> Provided records:
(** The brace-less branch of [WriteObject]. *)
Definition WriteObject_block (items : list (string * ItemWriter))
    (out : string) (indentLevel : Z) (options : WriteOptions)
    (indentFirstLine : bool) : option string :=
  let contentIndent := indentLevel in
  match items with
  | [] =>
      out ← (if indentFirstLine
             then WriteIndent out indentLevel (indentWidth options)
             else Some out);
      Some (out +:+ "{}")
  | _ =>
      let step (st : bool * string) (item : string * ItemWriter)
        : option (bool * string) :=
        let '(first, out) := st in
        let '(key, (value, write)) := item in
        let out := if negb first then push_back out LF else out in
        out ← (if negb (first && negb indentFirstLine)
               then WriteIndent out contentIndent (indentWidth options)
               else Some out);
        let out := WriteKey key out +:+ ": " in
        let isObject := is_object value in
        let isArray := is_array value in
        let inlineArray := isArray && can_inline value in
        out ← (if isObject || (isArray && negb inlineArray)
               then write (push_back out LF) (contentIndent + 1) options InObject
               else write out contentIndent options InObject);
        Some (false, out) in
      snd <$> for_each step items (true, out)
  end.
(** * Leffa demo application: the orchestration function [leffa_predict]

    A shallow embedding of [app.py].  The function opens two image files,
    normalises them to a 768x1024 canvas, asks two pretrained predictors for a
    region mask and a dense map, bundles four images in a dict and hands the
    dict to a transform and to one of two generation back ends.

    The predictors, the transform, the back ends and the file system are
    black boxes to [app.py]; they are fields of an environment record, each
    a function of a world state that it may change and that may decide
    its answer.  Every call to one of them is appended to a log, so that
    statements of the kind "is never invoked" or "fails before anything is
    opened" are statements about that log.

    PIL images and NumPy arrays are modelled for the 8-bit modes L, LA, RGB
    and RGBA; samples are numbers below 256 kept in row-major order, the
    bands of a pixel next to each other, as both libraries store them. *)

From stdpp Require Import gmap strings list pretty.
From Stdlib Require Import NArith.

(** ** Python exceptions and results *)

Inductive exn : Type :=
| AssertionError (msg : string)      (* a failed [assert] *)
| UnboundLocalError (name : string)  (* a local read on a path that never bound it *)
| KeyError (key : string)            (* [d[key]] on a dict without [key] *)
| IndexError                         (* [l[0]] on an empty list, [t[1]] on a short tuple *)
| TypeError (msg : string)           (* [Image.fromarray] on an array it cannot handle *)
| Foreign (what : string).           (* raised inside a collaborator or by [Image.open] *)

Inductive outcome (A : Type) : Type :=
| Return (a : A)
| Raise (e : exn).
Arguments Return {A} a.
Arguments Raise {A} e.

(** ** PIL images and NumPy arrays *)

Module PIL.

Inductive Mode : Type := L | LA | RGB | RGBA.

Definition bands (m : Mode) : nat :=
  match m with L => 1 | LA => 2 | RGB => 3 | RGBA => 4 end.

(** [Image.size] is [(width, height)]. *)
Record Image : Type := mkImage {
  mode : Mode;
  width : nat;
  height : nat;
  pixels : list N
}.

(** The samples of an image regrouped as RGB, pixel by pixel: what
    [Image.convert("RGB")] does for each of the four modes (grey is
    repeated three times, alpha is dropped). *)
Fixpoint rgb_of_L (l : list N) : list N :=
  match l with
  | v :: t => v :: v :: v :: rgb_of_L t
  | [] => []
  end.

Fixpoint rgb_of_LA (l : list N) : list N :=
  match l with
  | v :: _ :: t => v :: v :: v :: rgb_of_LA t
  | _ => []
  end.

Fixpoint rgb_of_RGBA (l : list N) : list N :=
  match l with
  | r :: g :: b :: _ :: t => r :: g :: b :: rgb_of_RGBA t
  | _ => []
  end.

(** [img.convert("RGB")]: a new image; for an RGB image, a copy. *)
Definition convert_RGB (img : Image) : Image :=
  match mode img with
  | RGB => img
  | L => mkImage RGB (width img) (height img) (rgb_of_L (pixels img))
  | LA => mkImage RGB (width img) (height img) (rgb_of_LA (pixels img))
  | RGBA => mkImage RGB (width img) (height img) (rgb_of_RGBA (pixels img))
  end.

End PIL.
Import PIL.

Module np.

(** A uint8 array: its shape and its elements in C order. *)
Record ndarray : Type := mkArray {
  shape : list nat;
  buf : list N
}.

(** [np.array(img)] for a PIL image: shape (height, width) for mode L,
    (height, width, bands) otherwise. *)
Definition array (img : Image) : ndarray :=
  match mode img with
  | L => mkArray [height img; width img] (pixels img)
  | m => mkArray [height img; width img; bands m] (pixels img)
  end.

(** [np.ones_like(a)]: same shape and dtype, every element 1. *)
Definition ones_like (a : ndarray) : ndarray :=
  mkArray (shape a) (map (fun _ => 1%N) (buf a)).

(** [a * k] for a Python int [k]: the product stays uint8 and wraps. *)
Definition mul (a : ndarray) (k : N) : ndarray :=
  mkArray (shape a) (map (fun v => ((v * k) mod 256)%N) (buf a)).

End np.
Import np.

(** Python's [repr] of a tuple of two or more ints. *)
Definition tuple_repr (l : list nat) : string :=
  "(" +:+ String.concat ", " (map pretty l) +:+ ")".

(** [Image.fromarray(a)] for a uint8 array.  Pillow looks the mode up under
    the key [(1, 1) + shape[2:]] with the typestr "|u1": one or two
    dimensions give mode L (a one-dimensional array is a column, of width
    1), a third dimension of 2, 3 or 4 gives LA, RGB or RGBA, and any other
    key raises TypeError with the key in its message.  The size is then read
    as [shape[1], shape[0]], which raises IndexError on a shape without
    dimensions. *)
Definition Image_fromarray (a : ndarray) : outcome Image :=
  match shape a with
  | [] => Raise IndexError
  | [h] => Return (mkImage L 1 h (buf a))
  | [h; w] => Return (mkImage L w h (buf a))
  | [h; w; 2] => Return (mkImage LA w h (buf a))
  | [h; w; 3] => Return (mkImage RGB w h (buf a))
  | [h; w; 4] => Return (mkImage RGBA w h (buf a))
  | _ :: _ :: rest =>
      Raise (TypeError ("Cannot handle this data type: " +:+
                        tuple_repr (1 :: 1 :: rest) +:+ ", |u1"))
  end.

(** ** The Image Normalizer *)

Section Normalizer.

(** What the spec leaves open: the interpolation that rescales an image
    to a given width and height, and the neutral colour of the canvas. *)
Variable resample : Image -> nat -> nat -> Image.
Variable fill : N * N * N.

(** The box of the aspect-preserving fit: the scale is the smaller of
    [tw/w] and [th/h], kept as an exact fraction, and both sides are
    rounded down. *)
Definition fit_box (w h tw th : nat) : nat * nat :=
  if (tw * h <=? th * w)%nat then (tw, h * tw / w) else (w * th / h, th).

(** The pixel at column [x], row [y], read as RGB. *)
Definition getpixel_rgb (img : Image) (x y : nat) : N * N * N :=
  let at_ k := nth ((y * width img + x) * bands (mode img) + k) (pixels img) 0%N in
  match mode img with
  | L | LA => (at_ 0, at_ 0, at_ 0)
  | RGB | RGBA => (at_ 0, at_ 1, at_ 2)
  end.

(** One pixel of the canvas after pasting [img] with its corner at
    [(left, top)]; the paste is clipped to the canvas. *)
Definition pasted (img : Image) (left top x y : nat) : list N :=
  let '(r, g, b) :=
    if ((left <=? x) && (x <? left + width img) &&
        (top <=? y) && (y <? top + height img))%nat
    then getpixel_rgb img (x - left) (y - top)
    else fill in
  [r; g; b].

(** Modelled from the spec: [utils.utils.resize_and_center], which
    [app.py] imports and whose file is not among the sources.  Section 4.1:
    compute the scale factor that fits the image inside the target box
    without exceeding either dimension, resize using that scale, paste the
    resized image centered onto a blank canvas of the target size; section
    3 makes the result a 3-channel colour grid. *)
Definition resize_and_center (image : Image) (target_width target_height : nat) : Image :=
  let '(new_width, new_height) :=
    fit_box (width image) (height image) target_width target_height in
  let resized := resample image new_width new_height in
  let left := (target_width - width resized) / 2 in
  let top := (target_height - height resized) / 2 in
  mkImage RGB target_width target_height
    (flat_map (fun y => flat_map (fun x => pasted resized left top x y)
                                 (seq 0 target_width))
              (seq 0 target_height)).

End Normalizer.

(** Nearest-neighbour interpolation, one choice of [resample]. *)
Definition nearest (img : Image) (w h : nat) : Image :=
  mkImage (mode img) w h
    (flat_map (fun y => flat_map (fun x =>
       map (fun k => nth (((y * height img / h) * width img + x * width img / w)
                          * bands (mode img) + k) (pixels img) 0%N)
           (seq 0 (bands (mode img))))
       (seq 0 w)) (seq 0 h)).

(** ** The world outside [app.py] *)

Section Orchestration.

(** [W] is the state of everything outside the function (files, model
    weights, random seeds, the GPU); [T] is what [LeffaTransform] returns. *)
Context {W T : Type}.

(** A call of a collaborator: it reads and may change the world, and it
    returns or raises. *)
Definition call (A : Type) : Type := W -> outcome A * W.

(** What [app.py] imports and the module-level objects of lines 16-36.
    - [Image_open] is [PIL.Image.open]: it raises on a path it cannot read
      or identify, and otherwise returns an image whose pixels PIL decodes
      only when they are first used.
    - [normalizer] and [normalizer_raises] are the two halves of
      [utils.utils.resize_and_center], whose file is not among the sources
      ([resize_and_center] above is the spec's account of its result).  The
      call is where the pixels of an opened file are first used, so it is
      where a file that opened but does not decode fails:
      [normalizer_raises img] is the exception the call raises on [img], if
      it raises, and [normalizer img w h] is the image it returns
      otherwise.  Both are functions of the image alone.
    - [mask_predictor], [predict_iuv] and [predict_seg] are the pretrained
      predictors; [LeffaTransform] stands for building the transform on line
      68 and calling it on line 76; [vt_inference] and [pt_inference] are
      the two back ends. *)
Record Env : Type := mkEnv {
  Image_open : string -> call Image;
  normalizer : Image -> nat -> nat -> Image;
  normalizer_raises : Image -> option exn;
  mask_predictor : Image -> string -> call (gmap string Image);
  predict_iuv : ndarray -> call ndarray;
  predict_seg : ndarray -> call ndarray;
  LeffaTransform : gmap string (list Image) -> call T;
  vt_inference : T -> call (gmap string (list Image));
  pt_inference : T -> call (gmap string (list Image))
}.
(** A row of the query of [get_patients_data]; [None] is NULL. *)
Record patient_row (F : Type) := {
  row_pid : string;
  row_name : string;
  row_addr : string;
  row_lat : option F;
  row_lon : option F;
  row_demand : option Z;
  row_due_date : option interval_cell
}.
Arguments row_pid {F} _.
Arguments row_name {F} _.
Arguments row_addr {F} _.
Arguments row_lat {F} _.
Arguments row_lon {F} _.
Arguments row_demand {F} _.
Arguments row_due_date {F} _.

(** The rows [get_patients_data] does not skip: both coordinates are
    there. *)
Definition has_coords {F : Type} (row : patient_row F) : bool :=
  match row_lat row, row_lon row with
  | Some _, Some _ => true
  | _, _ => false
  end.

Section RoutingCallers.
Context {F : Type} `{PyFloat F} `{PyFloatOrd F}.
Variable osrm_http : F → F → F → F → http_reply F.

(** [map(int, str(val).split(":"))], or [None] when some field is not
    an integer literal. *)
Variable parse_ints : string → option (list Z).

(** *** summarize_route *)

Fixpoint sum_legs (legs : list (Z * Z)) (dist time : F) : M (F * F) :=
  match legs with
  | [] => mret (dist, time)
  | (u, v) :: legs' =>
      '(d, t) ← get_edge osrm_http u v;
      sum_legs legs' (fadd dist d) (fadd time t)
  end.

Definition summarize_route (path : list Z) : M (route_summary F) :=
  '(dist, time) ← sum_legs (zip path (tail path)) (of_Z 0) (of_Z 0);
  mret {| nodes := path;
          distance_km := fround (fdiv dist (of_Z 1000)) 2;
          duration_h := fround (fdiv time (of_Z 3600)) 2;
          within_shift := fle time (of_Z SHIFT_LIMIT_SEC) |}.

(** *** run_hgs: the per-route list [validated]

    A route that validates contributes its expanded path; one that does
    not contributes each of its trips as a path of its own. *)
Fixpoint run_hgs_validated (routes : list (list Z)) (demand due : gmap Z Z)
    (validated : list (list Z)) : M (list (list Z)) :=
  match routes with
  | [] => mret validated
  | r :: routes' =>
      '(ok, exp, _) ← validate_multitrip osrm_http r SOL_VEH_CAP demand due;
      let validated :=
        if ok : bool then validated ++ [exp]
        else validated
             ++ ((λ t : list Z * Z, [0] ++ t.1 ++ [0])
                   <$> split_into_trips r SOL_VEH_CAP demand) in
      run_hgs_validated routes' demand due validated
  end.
...
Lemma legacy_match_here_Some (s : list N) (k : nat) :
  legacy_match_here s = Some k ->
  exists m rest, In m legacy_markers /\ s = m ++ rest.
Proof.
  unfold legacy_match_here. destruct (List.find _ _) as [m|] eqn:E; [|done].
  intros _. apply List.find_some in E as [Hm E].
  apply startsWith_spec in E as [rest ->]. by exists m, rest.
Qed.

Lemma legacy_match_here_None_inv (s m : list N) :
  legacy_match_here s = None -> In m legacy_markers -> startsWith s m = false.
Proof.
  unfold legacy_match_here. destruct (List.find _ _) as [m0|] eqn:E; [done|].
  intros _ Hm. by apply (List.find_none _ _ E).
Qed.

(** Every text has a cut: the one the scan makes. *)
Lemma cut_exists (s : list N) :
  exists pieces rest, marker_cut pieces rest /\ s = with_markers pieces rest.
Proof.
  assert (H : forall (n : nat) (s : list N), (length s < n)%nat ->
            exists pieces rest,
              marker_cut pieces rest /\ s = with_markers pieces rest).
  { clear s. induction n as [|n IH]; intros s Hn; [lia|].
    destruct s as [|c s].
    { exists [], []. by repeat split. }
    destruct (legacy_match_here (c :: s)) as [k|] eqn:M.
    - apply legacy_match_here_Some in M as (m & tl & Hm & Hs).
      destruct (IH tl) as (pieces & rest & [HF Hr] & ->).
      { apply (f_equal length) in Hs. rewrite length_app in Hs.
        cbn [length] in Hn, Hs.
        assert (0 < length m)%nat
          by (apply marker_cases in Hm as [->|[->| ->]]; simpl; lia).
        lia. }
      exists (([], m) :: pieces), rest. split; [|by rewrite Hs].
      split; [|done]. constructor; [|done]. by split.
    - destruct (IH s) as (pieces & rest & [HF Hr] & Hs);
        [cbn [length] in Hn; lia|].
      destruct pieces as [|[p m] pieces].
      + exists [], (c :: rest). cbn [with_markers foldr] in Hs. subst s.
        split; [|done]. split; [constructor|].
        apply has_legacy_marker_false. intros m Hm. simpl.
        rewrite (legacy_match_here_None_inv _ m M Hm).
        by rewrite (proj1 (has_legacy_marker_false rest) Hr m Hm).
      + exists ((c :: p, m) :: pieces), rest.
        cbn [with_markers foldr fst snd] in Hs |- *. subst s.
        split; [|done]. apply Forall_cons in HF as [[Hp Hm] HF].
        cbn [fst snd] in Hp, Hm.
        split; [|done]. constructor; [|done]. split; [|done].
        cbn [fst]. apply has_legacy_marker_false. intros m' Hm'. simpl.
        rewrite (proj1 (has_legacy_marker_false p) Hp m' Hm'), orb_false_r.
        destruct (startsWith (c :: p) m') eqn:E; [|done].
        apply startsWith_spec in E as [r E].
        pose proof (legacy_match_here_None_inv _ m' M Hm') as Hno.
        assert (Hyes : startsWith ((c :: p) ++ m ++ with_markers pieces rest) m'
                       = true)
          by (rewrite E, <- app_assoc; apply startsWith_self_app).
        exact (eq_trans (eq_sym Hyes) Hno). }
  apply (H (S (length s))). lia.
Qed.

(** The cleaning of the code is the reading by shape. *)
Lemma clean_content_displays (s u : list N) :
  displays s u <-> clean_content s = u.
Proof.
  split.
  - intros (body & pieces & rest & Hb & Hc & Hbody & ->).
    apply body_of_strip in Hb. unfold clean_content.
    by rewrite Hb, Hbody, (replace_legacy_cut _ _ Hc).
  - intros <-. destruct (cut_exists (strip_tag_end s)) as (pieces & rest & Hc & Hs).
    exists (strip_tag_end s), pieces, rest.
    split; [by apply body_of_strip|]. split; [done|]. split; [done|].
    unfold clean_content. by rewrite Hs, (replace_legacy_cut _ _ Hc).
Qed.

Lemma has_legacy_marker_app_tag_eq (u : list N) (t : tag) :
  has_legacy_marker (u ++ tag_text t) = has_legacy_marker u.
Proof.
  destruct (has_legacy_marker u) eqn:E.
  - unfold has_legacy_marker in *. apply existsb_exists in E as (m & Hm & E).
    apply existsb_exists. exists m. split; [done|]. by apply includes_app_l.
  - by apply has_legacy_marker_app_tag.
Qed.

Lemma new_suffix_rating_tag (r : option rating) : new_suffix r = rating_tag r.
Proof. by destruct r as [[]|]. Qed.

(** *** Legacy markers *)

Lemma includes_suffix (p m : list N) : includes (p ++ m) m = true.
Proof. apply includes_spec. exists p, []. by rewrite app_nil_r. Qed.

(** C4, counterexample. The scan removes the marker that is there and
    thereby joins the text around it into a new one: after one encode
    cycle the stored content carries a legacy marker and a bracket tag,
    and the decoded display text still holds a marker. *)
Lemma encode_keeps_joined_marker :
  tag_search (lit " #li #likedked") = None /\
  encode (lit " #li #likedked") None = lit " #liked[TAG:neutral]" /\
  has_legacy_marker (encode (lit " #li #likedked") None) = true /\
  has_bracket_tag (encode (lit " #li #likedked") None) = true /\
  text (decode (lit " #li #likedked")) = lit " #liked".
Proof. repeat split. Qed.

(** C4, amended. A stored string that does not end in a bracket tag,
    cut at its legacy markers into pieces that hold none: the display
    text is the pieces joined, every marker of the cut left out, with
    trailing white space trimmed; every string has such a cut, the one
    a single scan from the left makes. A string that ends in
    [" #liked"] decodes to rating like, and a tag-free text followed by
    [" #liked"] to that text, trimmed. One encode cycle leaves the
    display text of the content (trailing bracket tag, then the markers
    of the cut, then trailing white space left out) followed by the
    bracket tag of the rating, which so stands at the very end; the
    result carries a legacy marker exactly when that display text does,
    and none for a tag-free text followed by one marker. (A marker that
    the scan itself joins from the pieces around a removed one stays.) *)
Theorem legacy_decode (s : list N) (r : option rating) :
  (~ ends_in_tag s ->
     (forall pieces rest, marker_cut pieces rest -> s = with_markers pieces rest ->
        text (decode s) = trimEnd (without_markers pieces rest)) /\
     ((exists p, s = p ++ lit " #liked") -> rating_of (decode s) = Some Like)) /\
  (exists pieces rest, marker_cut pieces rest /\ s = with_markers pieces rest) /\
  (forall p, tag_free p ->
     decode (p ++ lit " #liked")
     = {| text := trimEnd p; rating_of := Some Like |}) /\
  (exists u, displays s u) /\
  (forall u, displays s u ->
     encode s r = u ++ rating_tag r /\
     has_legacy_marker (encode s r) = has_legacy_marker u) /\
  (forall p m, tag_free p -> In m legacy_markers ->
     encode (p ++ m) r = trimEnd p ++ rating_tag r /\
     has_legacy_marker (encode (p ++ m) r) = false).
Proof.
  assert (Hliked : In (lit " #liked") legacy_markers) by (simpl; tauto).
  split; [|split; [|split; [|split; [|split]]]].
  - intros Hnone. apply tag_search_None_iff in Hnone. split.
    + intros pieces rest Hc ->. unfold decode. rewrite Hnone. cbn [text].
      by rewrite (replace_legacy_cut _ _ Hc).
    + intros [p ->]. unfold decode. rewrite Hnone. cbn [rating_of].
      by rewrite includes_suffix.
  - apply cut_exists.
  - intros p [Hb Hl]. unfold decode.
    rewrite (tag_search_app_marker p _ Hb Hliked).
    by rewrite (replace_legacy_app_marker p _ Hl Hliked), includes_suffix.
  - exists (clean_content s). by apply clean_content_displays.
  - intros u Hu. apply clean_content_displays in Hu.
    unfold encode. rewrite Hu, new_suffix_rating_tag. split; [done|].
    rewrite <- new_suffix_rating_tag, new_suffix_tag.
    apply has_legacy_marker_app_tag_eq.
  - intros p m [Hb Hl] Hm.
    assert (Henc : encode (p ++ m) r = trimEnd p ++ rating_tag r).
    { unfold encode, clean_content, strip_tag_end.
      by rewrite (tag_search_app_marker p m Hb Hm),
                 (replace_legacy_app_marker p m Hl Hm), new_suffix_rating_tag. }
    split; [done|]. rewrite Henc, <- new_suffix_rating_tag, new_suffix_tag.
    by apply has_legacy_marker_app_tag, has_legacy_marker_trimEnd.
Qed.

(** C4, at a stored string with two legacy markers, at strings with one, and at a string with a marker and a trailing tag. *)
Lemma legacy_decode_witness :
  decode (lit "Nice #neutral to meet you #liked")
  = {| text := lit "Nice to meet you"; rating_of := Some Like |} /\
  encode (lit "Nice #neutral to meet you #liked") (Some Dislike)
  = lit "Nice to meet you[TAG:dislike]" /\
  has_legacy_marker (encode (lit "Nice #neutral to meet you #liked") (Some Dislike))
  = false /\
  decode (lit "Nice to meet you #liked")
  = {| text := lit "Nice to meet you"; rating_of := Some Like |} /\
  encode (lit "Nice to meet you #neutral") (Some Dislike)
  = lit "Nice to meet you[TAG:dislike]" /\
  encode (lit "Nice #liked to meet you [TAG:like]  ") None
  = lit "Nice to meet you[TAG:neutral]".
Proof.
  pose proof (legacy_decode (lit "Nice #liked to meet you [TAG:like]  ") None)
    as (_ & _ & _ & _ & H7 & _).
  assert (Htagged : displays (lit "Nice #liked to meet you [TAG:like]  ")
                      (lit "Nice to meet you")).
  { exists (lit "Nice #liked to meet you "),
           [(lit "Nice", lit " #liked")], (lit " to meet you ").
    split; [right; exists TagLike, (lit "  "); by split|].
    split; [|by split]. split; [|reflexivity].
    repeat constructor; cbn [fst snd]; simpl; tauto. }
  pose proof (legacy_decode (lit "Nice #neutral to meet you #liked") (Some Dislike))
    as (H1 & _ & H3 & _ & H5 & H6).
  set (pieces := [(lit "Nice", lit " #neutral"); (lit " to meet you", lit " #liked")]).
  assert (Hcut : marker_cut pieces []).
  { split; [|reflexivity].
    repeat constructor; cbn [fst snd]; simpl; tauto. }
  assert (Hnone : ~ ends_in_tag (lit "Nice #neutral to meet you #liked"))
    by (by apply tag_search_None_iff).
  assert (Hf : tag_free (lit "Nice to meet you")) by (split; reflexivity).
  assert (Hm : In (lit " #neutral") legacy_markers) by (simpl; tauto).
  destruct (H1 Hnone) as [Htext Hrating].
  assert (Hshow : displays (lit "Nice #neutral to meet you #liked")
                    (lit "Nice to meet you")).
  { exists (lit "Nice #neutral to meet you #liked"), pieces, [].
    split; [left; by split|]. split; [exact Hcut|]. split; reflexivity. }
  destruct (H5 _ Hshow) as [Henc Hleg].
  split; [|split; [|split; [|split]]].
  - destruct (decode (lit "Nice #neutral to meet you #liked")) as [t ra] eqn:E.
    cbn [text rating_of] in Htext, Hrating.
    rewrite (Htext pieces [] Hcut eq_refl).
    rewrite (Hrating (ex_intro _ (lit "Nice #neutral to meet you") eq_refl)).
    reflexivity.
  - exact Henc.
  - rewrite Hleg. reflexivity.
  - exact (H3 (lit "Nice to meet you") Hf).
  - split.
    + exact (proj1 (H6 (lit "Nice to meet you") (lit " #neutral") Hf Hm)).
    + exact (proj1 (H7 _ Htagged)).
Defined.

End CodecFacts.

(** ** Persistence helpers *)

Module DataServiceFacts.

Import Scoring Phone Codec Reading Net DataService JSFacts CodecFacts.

> What to produce: From the data above, copy each line with the string "trailing" in it.

> Answer to the exercise:
    trailing white space trimmed; every string has such a cut, the one
    display text of the content (trailing bracket tag, then the markers
    of the cut, then trailing white space left out) followed by the
(** C4, at a stored string with two legacy markers, at strings with one, and at a string with a marker and a trailing tag. *)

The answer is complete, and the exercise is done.